The Other Black Tuesday

The Dems must be cheering this morning. That is the ones that don’t have a nickel in the Market. You see, there has been a “redistribution of wealth” for the past few years and now payback is happening. Lehman Brothers is in bankruptcy, B of A has taken over Merrill Lynch and AIG is looking for a suitor. But not to worry, Barack will make it all better, once he is President.

And what happened to a few hundred billion dollars? Well, it got trickled down in the form of bad loans to people, some who had neither the means nor others any intention of paying them back. The real estate bubble generated huge amounts of cash that trickled down to mortgage brokers, RV and car dealerships, jewelry stores, furniture stores, liquor stores, South American drug lords and yes…Wal Mart.

Money was extracted during refinancing that went just about any place you can imagine except back into paying the mortgages. And when the bottom fell out of the market, there was really no good reason to make payments on a property that was not worth anywhere near the mortgage. This could be euphemistically referred to as a “correction“.

And who’s to blame? Well, you could blame Herr Greenspan, who kept the prime interest rate low, low, low for far too long.

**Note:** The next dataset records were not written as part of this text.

(* ===== verification/Process.v ===== *)
(** * Processes (src/os/src/task/mod.rs, src/os/src/syscall/process.rs, signal.rs)

    Tasks, thread groups, the process tree, exit, stop and continue, waiting for children
    and the signals tasks send each other.  Tasks are referred to by pid, thread groups by
    tgid; neither is ever reused ([PidAllocator::dealloc] does nothing).  What these
    operations ask of other components, in their order, is recorded in a log. *)

From S2P Require Import Prelude Task Signals.

(** Calls into the scheduler, the wait queues, memory, descriptors and locks. *)
Inductive PEvent : Set :=
  | PurgeWaits (pid : Z) | DropQueued (pid : Z) | AddTask (pid : Z) | AddTaskFront (pid : Z)
  | NotifyRunnable | NotifyCpu (cpu : Z) | WakeChildWaiters | WakeSignalWaiters
  | RecordExited (pid tgid : Z) | FlushConsole (pid : Z) | RobustList (pid : Z)
  | ClearChildTid (pid addr : Z) | ReleaseFileLocks (tgid : Z) | DetachShm (pid : Z)
  | RestoreKernelPageTable | CloseFds (fd_table : Z) | ResetMm (mm : Z) | RemoveTimerOwner (pid : Z)
  | InheritShm (pid : Z) | ReleaseRunningCpu (pid : Z) | RunNext | SwitchToScheduler (pid : Z).

Definition SIGNAL_EXIT_CODE_BASE : Z := -0x1000.
(* ===== verification/ProcessInv.v ===== *)
(** * The invariant of the process system

    Most operations change only the running state and the signals of tasks ([qstep]); the
    others move children between tasks, end a process or make a new task.  The invariant
    says that the tree of processes is one, that threads and thread groups agree, that an
    exited process has no thread left, and that no signal state is out of shape. *)

From S2P Require Import Prelude Task Signals Process.

(** ** Reading the maps *)

Section lookups.
Implicit Types (s : PS) (p c : Z) (t : ProcTask).

Lemma task_Some s p t : tasks s !! p = Some t → task s p = t.
Proof. unfold task. by intros ->%lookup_total_correct. Qed.

Lemma group_Some s tg g : groups s !! tg = Some g → group s tg = g.
Proof. unfold group. by intros ->%lookup_total_correct. Qed.

Lemma tasks_upd s p f q : tasks (upd s p f) !! q = if bool_decide (q = p) then f <$> tasks s !! q else tasks s !! q.
Proof.
  unfold upd, with_tasks. cbn [tasks]. case_bool_decide as E; [subst q; by rewrite lookup_alter_eq|].
  by rewrite lookup_alter_ne by done.
Qed.

Lemma groups_upd s tg f q :
  groups (upd_group s tg f) !! q = if bool_decide (q = tg) then f <$> groups s !! q else groups s !! q.
Proof.
  unfold upd_group, with_groups. cbn [groups]. case_bool_decide as E; [subst q; by rewrite lookup_alter_eq|].
  by rewrite lookup_alter_ne by done.
Qed.

(** The signals of a task are in shape and the hint covers them. *)
Definition signals_ok t : Prop := sig_ok (signal_state t) ∧ (pending (signal_state t) ≠ 0 → signal_pending_hint t ≠ 0).

(** An update of the running state: the identity, the tree and a past exit stay. *)
Record quiet t t' : Prop := {
  q_tgid : t_tgid (tcb t') = t_tgid (tcb t);
  q_kernel : t_is_kernel (tcb t') = t_is_kernel (tcb t);
  q_actions : signal_actions t' = signal_actions t;
  q_parent : parent t' = parent t;
  q_children : children t' = children t;
  q_zombie : t_status (tcb t) = Zombie → t_status (tcb t') = Zombie;
  q_signals : signals_ok t → signals_ok t'
}.

#[export] Instance quiet_preorder : PreOrder quiet.
Proof.
  split; [by intros t; split|]. intros t1 t2 t3 [] []. split; try congruence; tauto.
Qed.

(** The members and the exit of a group stay. *)
Definition gquiet (g g' : ThreadGroup) : Prop :=
  members g' = members g ∧ process_zombie g' = process_zombie g ∧ tg_exit_code g' = tg_exit_code g.

#[export] Instance gquiet_preorder : PreOrder gquiet.
Proof. split; [by intros g|]. intros g1 g2 g3 (?&?&?) (?&?&?). unfold gquiet. split_and!; congruence. Qed.

#[export] Instance option_Forall2_preorder {A} (R : relation A) : PreOrder R → PreOrder (option_Forall2 R).
Proof.
  intros HR. split.
  - intros [x|]; constructor. reflexivity.
  - intros [x|] [y|] [z|] H1 H2; inversion H1; inversion H2; subst; constructor. by etransitivity.
Qed.

Record qstep s s' : Prop := {
  qs_tasks : ∀ p, option_Forall2 quiet (tasks s !! p) (tasks s' !! p);
  qs_groups : ∀ tg, option_Forall2 gquiet (groups s !! tg) (groups s' !! tg);
  qs_rest : action_tables s' = action_tables s ∧ reaper s' = reaper s ∧ current s' = current s ∧ next_pid s' = next_pid s ∧
            registry s' = registry s
}.

#[export] Instance qstep_preorder : PreOrder qstep.
Proof.
  split.
  - intros s. split; [intros p; reflexivity|intros g; reflexivity|done].
  - intros s1 s2 s3 [T1 G1 (?&?&?&?&?)] [T2 G2 (?&?&?&?&?)]. split.
    + intros p. etransitivity; [apply T1|apply T2].
    + intros g. etransitivity; [apply G1|apply G2].
    + split_and!; congruence.
Qed.

Lemma qstep_emit s evs : qstep s (pemit s evs).
Proof. split; [intros p; reflexivity|intros g; reflexivity|done]. Qed.

Lemma qstep_upd s p f : (∀ t, tasks s !! p = Some t → quiet t (f t)) → qstep s (upd s p f).
Proof.
  intros Hf. split; [|intros g; reflexivity|done]. intros q. rewrite tasks_upd. case_bool_decide as E; [|reflexivity].
  subst q. destruct (tasks s !! p) as [t|] eqn:Et; constructor. by apply Hf.
Qed.

Lemma qstep_group s tg f : (∀ g, gquiet g (f g)) → qstep s (upd_group s tg f).
Proof.
  intros Hf. split; [intros p; reflexivity| |done]. intros q. rewrite groups_upd. case_bool_decide; [|reflexivity].
  destruct (groups s !! q); constructor. apply Hf.
Qed.

Lemma qstep_foldl {A} (f : PS → A → PS) s l : (∀ s x, x ∈ l → qstep s (f s x)) → qstep s (foldl f s l).
Proof.
  revert s. induction l as [|x l IH]; intros s Hf; simpl; [reflexivity|].
  etransitivity; [apply (Hf s x); by left|]. apply IH. intros s' y Hy. apply Hf. by right.
Qed.

(** Updates of the scheduling fields. *)
Lemma quiet_run t x o r :
  (t_status (tcb t) = Zombie → x = Zombie) → quiet t (set_task_outcome o (set_task_reason r (set_task_status x t))).
Proof. intros Hx. split; done. Qed.

Lemma qstep_wake s p o : qstep s (wake_blocked_task s p o).
Proof.
  unfold wake_blocked_task. case_bool_decide as E; [|reflexivity].
  etransitivity; [|apply qstep_emit]. apply qstep_upd. intros t Ht. apply quiet_run.
  unfold status in E. rewrite (task_Some s p t Ht) in E. congruence.
Qed.

Lemma qstep_deferred s p r : qstep s (wake_deferred_block s p r).
Proof.
  unfold wake_deferred_block. case_bool_decide; [|reflexivity]. case_bool_decide as E.
  - etransitivity; [|apply qstep_emit]. apply qstep_upd. intros t Ht. unfold status in E. rewrite (task_Some s p t Ht) in E.
    split; simpl; try done. congruence.
  - apply qstep_upd. intros t Ht. by split.
Qed.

Also, cheap money fueled a housing boom that none but the naïve could imagine would be without end. And add to that, predatory practices that resemble fraud far more than any responsible lending behavior.

So for those who think “redistribution of wealth” is a good idea, take a close look at your 401k, your pension plan, your stock portfolio or the current worth of your uncle Bubba, who held most of your inheritance in Lehman Bros. If you want to imagine what an Obama give-a-way government would look like, think 100 times the hit’s the Market took today. Now let’s see how that “taxing the rich” is working for ya.